I noticed that just about anyone can access the terminal,
because it does not ask for authentication when I log in.
It will only ask for my password when access the cpu server
or import from the servers.
I am not sure if it was a mistake on my part that I might
have overlooked a step. If so can you pls tell me which steps?
Assuming I did not make a mistake during the installation.
If a user decided to make use of the terminals disks
to store data, what protects these data from other users? Ofcourse
this would be irrelevant if the terminals where made of diskless
machines which relies on the fileserver to provide the disk space.
As I understand it, Just installing the distro form the bell labs site.
The reulting machine is a standalone terminal.
If I decide to follow the configuring the cpu server in the wiki,
this will give me a cpu server.
,Fernan
> I recently put together a small plan 9 network.
>
> I noticed that just about anyone can access the terminal,
> because it does not ask for authentication when I log in.
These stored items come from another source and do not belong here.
(** ** Properties *)

(** Adding an entry appends it to the tree's sequence of entries and keeps the
    invariant (every bucket within its limit and carrying the exact size sum of
    its sub-tree), growing the tree by a level when it is full; entries of size 0
    are ignored. *)
Lemma sumtree_add e t :
  (2 <= BUCKETSIZE)%nat -> wf_tree t -> 0 <= esize e ->
  sum_sizes (tree_elements t) + esize e < 2 ^ 64 ->
  wf_tree (add e t) /\ get_size (add e t) = get_size t + esize e /\
  tree_elements (add e t) = if esize e =? 0 then tree_elements t else tree_elements t ++ [e].
Proof.
  intros HB Hwf He Hr. destruct (Z.eqb_spec (esize e) 0) as [E|E].
  - unfold add. rewrite E. simpl. split_and!; [done|lia|done].
  - destruct (add_spec e t HB Hwf) as [Hwf' Hf]; [lia|done|]. split; [done|]. split; [|done].
    unfold get_size. rewrite (wf_node_size _ _ (wt_node _ Hwf')), (wf_node_size _ _ (wt_node _ Hwf)).
    unfold tree_elements in Hf. rewrite Hf, sum_sizes_app. simpl. lia.
Qed.

(** For every position below the total size, [get] succeeds and returns the
    entry that the naive linear roulette-wheel scan over all entries picks. *)
Lemma sumtree_get_naive pos t :
  wf_tree t -> 0 <= pos < get_size t ->
  exists i e, pick pos (tree_elements t) = Some i /\ tree_elements t !! i = Some e /\
    get pos t = Some e.
Proof.
  intros [Hwf Hpos Hr] Hp. unfold get_size in Hp. pose proof (wf_node_size _ _ Hwf) as Hs.
  destruct (sample_node (m_depth t) (m_root t) pos 0) as (l1 & e & l2 & b' & Hpk & Hg & _);
    try done; try lia. rewrite Z.sub_0_r in Hpk.
  exists (length l1), e. split; [by eapply picked_pick|]. destruct Hpk as [E _]. split; [|done].
  unfold tree_elements. rewrite E. by apply list_lookup_middle.
Qed.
> It will only ask for my password when access the cpu server
> or import from the servers.
>
> I am not sure if it was a mistake on my part that I might
> have overlooked a step. If so can you pls tell me which steps?
This is right. The resources on a standalone terminal aren't
protected from the user (=hostowner) by password (or any other
method of authentication)
(We had a discussion about this regarding notebooks some weeks before
on the 9fans list.)
Terminals are meant to boot from a fileserver and to not have the
operating system installed on local disks. You need to authenticate
with password (perhaps via sectore key) when you boot a terminal from
fileserver.
If you do have a local installed Plan 9 system (e.g. on notebooks)
you perhaps will only want to use that for temporary use in situations
when you are unconnected to any Plan 9 authdom you have an account
for.
This all is intended by design. These ideas are described in
http://plan9.bell-labs.com/sys/doc/9.ps and
http://plan9.bell-labs.com/sys/doc/auth.ps describes the
authentication and security infrastructures.
> Assuming I did not make a mistake during the installation.
> If a user decided to make use of the terminals disks
> to store data, what protects these data from other users? Ofcourse
> this would be irrelevant if the terminals where made of diskless
> machines which relies on the fileserver to provide the disk space.
>
> As I understand it, Just installing the distro form the bell labs site.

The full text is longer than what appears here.